Work out how many lines below contain the word "option", then give that number alone.

Material to process
------------------------------------

(** * The opaque-identifier encryption service of wedding-gallery

    A shallow embedding of [class EncryptionService] of
    [src/lib/utils.server.ts] together with the parts of the Node.js
    runtime it calls: the [Buffer] text encodings (hex, base64url,
    UTF-8), [scryptSync], [randomBytes], and the AES-256-GCM objects
    that [createCipheriv] and [createDecipheriv] return; and of the
    rest of the module: [base64Encode] and [base64Decode] over the
    base64 functions of [@oslojs/encoding], the start of
    [class GoogleDriveService], the exports, and the development route
    that calls the service.

    - A byte is a [byte], a [Buffer] a list of bytes.
    - A JavaScript string is a list of 16-bit code units ([jsstring]);
      tokens, hexadecimal text and error messages, which the code only
      ever builds from 8-bit characters, are [string]s; a text given to
      [decrypt] from outside is any JavaScript string ([JS.decrypt]).
    - A call runs on a state and returns a value or throws an [Error]
      with a message; the state of a method is the instance and the
      world: the environment variable, the random source, and a journal
      of the calls into the runtime.
    - The primitives are written out from their specifications and run
      on the published test vectors at the end of the file. *)

From Stdlib Require Import List NArith ZArith Lia Bool String Ascii Ring.
From Stdlib.Strings Require Import Byte.
From Stdlib Require Import DecimalString.
Import ListNotations.

Local Open Scope N_scope.

(** ** Bytes *)

Module Bytes.

Definition bytes := list byte.

Definition b2N (b : byte) : N := Byte.to_N b.

Definition N2b (n : N) : byte :=
  match Byte.of_N (n mod 256) with
  | Some b => b
  | None => x00
  end.

Definition bxor (a b : byte) : byte := N2b (N.lxor (b2N a) (b2N b)).

(** [a[i] ^ b[i]] over the length of the first argument; the second is
    always at least as long where this is used (a key stream). *)
Fixpoint xor_bytes (a b : bytes) : bytes :=
  match a, b with
  | x :: a', y :: b' => bxor x y :: xor_bytes a' b'
  | _, _ => []
  end.

Fixpoint bytes_eqb (a b : bytes) : bool :=
  match a, b with
  | [], [] => true
  | x :: a', y :: b' => Byte.eqb x y && bytes_eqb a' b'
  | _, _ => false
  end.

(** Big-endian integer of a byte string, and back at a fixed width. *)
Definition be2N (bs : bytes) : N :=
  fold_left (fun acc b => acc * 256 + b2N b) bs 0.

Fixpoint N2be (width : nat) (n : N) : bytes :=
  match width with
  | O => []
  | S w => N2be w (n / 256) ++ [N2b n]
  end.

Definition le2N (bs : bytes) : N := be2N (rev bs).

Definition N2le (width : nat) (n : N) : bytes := rev (N2be width n).

(** Cut a byte string into pieces of [n] bytes; the last may be shorter. *)
Fixpoint chunks_fuel (fuel n : nat) (bs : bytes) : list bytes :=
  match fuel, bs with
  | _, [] => []
  | O, _ => []
  | S f, _ => firstn n bs :: chunks_fuel f n (skipn n bs)
  end.

Definition chunks (n : nat) (bs : bytes) : list bytes :=
  chunks_fuel (List.length bs) n bs.

(** [buf.slice(start, end)] and [buf.slice(start)] on a Buffer: both
    clamp to the length of the buffer. *)
Definition slice (b : bytes) (start stop : nat) : bytes :=
  firstn (stop - start) (skipn start b).

Definition slice_from (b : bytes) (start : nat) : bytes := skipn start b.

(** [Buffer.concat(list)] *)
Definition Buffer_concat (l : list bytes) : bytes := List.concat l.

End Bytes.
Import Bytes.

(** ** Hexadecimal text: [buf.toString("hex")] and [Buffer.from(s, "hex")] *)

Module Hex.

Definition hexdigit (n : N) : ascii :=
  if n <? 10 then ascii_of_N (48 + n) else ascii_of_N (87 + n).

Definition unhex (c : ascii) : option N :=
  let n := N_of_ascii c in
  if (48 <=? n) && (n <=? 57) then Some (n - 48)
  else if (97 <=? n) && (n <=? 102) then Some (n - 87)
  else if (65 <=? n) && (n <=? 70) then Some (n - 55)
  else None.

Fixpoint toString_hex (bs : bytes) : string :=
  match bs with
  | [] => EmptyString
  | b :: rest =>
      String (hexdigit (b2N b / 16))
        (String (hexdigit (b2N b mod 16)) (toString_hex rest))
  end.

(** Node decodes pairs of digits and stops at the first pair that is not
    two hexadecimal digits; a trailing single digit is dropped. *)
Fixpoint Buffer_from_hex (s : string) : bytes :=
  match s with
  | String a (String b rest) =>
      match unhex a, unhex b with
      | Some h, Some l => N2b (16 * h + l) :: Buffer_from_hex rest
      | _, _ => []
      end
  | _ => []
  end.

End Hex.
Import Hex.

(** ** Base64url text: [buf.toString("base64url")] and
       [Buffer.from(s, "base64url")] *)

Module Base64url.

Definition alphabet : list ascii :=
  list_ascii_of_string
    "ABCDEFGHIJKLMNOPQRSTUVWXYZabcdefghijklmnopqrstuvwxyz0123456789-_".

Definition b64char (n : N) : ascii := nth (N.to_nat n) alphabet "A"%char.

(** The writer: three bytes give four characters; a tail of one or two
    bytes gives two or three characters and no padding. *)
Fixpoint toString_base64url (bs : bytes) : string :=
  match bs with
  | a :: b :: c :: rest =>
      String (b64char (b2N a / 4))
        (String (b64char ((b2N a mod 4) * 16 + b2N b / 16))
           (String (b64char ((b2N b mod 16) * 4 + b2N c / 64))
              (String (b64char (b2N c mod 64)) (toString_base64url rest))))
  | [a; b] =>
      String (b64char (b2N a / 4))
        (String (b64char ((b2N a mod 4) * 16 + b2N b / 16))
           (String (b64char ((b2N b mod 16) * 4)) EmptyString))
  | [a] =>
      String (b64char (b2N a / 4))
        (String (b64char ((b2N a mod 4) * 16)) EmptyString)
  | [] => EmptyString
  end.

(** Node's decoding table serves both base64 and base64url: it knows
    ['+'] and ['-'] as 62, ['/'] and ['_'] as 63. *)
Definition unbase64 (c : ascii) : option N :=
  let n := N_of_ascii c in
  if (65 <=? n) && (n <=? 90) then Some (n - 65)
  else if (97 <=? n) && (n <=? 122) then Some (n - 71)
  else if (48 <=? n) && (n <=? 57) then Some (n + 4)
  else if (n =? 45) || (n =? 43) then Some 62
  else if (n =? 95) || (n =? 47) then Some 63
  else None.

(** The reader never fails.  A character that is not in the table is
    skipped, except ['='], which ends the decoding. *)
Fixpoint sextets (s : string) : list N :=
  match s with
  | EmptyString => []
  | String c rest =>
      if Ascii.eqb c "="%char then []
      else match unbase64 c with
           | Some n => n :: sextets rest
           | None => sextets rest
           end
  end.

Fixpoint pack_sextets (l : list N) : bytes :=
  match l with
  | a :: b :: c :: d :: rest =>
      N2b (a * 4 + b / 16) :: N2b ((b mod 16) * 16 + c / 4)
        :: N2b ((c mod 4) * 64 + d) :: pack_sextets rest
  | [a; b; c] => [N2b (a * 4 + b / 16); N2b ((b mod 16) * 16 + c / 4)]
  | [a; b] => [N2b (a * 4 + b / 16)]
  | _ => []
  end.

Definition Buffer_from_base64url (s : string) : bytes :=
  pack_sextets (sextets s).


End Base64url.
Import Base64url.

(** ** JavaScript strings and their UTF-8 form

    A JavaScript string is a sequence of 16-bit code units.  Writing it
    as UTF-8 (the ["utf8"] input encoding of [cipher.update], the string
    arguments of [scryptSync]) pairs surrogates and puts U+FFFD in the
    place of an unpaired one.  Reading UTF-8 (the ["utf8"] output
    encoding of [decipher.update] / [decipher.final]) is the decoder of
    the Encoding standard, fed chunk by chunk, with U+FFFD for every ill
    formed sequence. *)

Module JSString.

Record char16 := C16 { hi : byte; lo : byte }.

Definition jsstring := list char16.

Definition cu (c : char16) : N := 256 * b2N (hi c) + b2N (lo c).

Definition mk16 (n : N) : char16 := C16 (N2b (n / 256)) (N2b n).

(** A string literal of 8-bit characters as a JavaScript string. *)
Definition js (s : string) : jsstring :=
  map (fun a => C16 x00 (byte_of_ascii a)) (list_ascii_of_string s).

Definition is_high (u : N) : bool := (0xD800 <=? u) && (u <=? 0xDBFF).
Definition is_low (u : N) : bool := (0xDC00 <=? u) && (u <=? 0xDFFF).

Definition utf8_of_cp (cp : N) : bytes :=
  if cp <? 0x80 then [N2b cp]
  else if cp <? 0x800 then [N2b (0xC0 + cp / 64); N2b (0x80 + cp mod 64)]
  else if cp <? 0x10000 then
    [N2b (0xE0 + cp / 4096); N2b (0x80 + (cp / 64) mod 64);
     N2b (0x80 + cp mod 64)]
  else
    [N2b (0xF0 + cp / 262144); N2b (0x80 + (cp / 4096) mod 64);
     N2b (0x80 + (cp / 64) mod 64); N2b (0x80 + cp mod 64)].

Definition replacement : bytes := [xef; xbf; xbd].

Fixpoint utf8_encode (s : jsstring) : bytes :=
  match s with
  | [] => []
  | c :: rest =>
      let u := cu c in
      if is_high u then
        match rest with
        | d :: rest' =>
            if is_low (cu d)
            then utf8_of_cp (0x10000 + (u - 0xD800) * 0x400 + (cu d - 0xDC00))
                   ++ utf8_encode rest'
            else replacement ++ utf8_encode rest
        | [] => replacement
        end
      else if is_low u then replacement ++ utf8_encode rest
      else utf8_of_cp u ++ utf8_encode rest
  end.

(** No unpaired surrogate: the strings that have a UTF-8 form. *)
Fixpoint well_formed (s : jsstring) : bool :=
  match s with
  | [] => true
  | c :: rest =>
      if is_high (cu c) then
        match rest with
        | d :: rest' => is_low (cu d) && well_formed rest'
        | [] => false
        end
      else negb (is_low (cu c)) && well_formed rest
  end.

(** A Unicode scalar value: a code point that is not a surrogate. *)
Definition scalar (cp : N) : Prop :=
  cp < 0xD800 \/ (0xE000 <= cp /\ cp < 0x110000).

(** The decoder's state between bytes: the code point collected so far,
    the continuation bytes still needed, and the bounds of the next one. *)
Record decoder := Dec { dcp : N; need : nat; lower : N; upper : N }.

Definition dec0 : decoder := Dec 0 0 0x80 0xBF.

Definition utf16_of_cp (cp : N) : jsstring :=
  if cp <? 0x10000 then [mk16 cp]
  else [mk16 (0xD800 + (cp - 0x10000) / 0x400);
        mk16 (0xDC00 + (cp - 0x10000) mod 0x400)].

Definition fffd : jsstring := [mk16 0xFFFD].

(** A byte arriving when no sequence is open. *)
Definition lead (b : N) : jsstring * decoder :=
  if b <? 0x80 then ([mk16 b], dec0)
  else if (0xC2 <=? b) && (b <=? 0xDF) then ([], Dec (b - 0xC0) 1 0x80 0xBF)
  else if (0xE0 <=? b) && (b <=? 0xEF) then
    ([], Dec (b - 0xE0) 2 (if b =? 0xE0 then 0xA0 else 0x80)
             (if b =? 0xED then 0x9F else 0xBF))
  else if (0xF0 <=? b) && (b <=? 0xF4) then
    ([], Dec (b - 0xF0) 3 (if b =? 0xF0 then 0x90 else 0x80)
             (if b =? 0xF4 then 0x8F else 0xBF))
  else (fffd, dec0).

Definition feed1 (d : decoder) (b : N) : jsstring * decoder :=
  match need d with
  | O => lead b
  | S n =>
      if (lower d <=? b) && (b <=? upper d) then
        let cp := dcp d * 64 + (b - 0x80) in
        match n with
        | O => (utf16_of_cp cp, dec0)
        | _ => ([], Dec cp n 0x80 0xBF)
        end
      else
        let '(out, d') := lead b in (fffd ++ out, d')
  end.

Fixpoint feed (d : decoder) (bs : bytes) : jsstring * decoder :=
  match bs with
  | [] => ([], d)
  | b :: rest =>
      let '(o1, d1) := feed1 d (b2N b) in
      let '(o2, d2) := feed d1 rest in
      (o1 ++ o2, d2)
  end.

(** End of input: an open sequence becomes one U+FFFD. *)
Definition finish (d : decoder) : jsstring :=
  match need d with O => [] | _ => fffd end.

Definition utf8_decode (bs : bytes) : jsstring :=
  let '(o, d) := feed dec0 bs in o ++ finish d.

End JSString.
Import JSString.

(** ** SHA-256, HMAC and PBKDF2

    The hash of FIPS 180-4 on 32-bit words, and the two constructions
    scrypt is built from. *)

Module SHA256.

Definition w32 (n : N) : N := N.land n 0xFFFFFFFF.
Definition add32 (a b : N) : N := w32 (a + b).
Definition rotr (k x : N) : N := N.lor (N.shiftr x k) (w32 (N.shiftl x (32 - k))).
Definition Ch (x y z : N) := N.lxor (N.land x y) (N.land (N.lxor x 0xFFFFFFFF) z).
Definition Maj (x y z : N) := N.lxor (N.lxor (N.land x y) (N.land x z)) (N.land y z).
Definition Sigma0 x := N.lxor (N.lxor (rotr 2 x) (rotr 13 x)) (rotr 22 x).
Definition Sigma1 x := N.lxor (N.lxor (rotr 6 x) (rotr 11 x)) (rotr 25 x).
Definition sigma0 x := N.lxor (N.lxor (rotr 7 x) (rotr 18 x)) (N.shiftr x 3).
Definition sigma1 x := N.lxor (N.lxor (rotr 17 x) (rotr 19 x)) (N.shiftr x 10).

------------------------------------

Result
2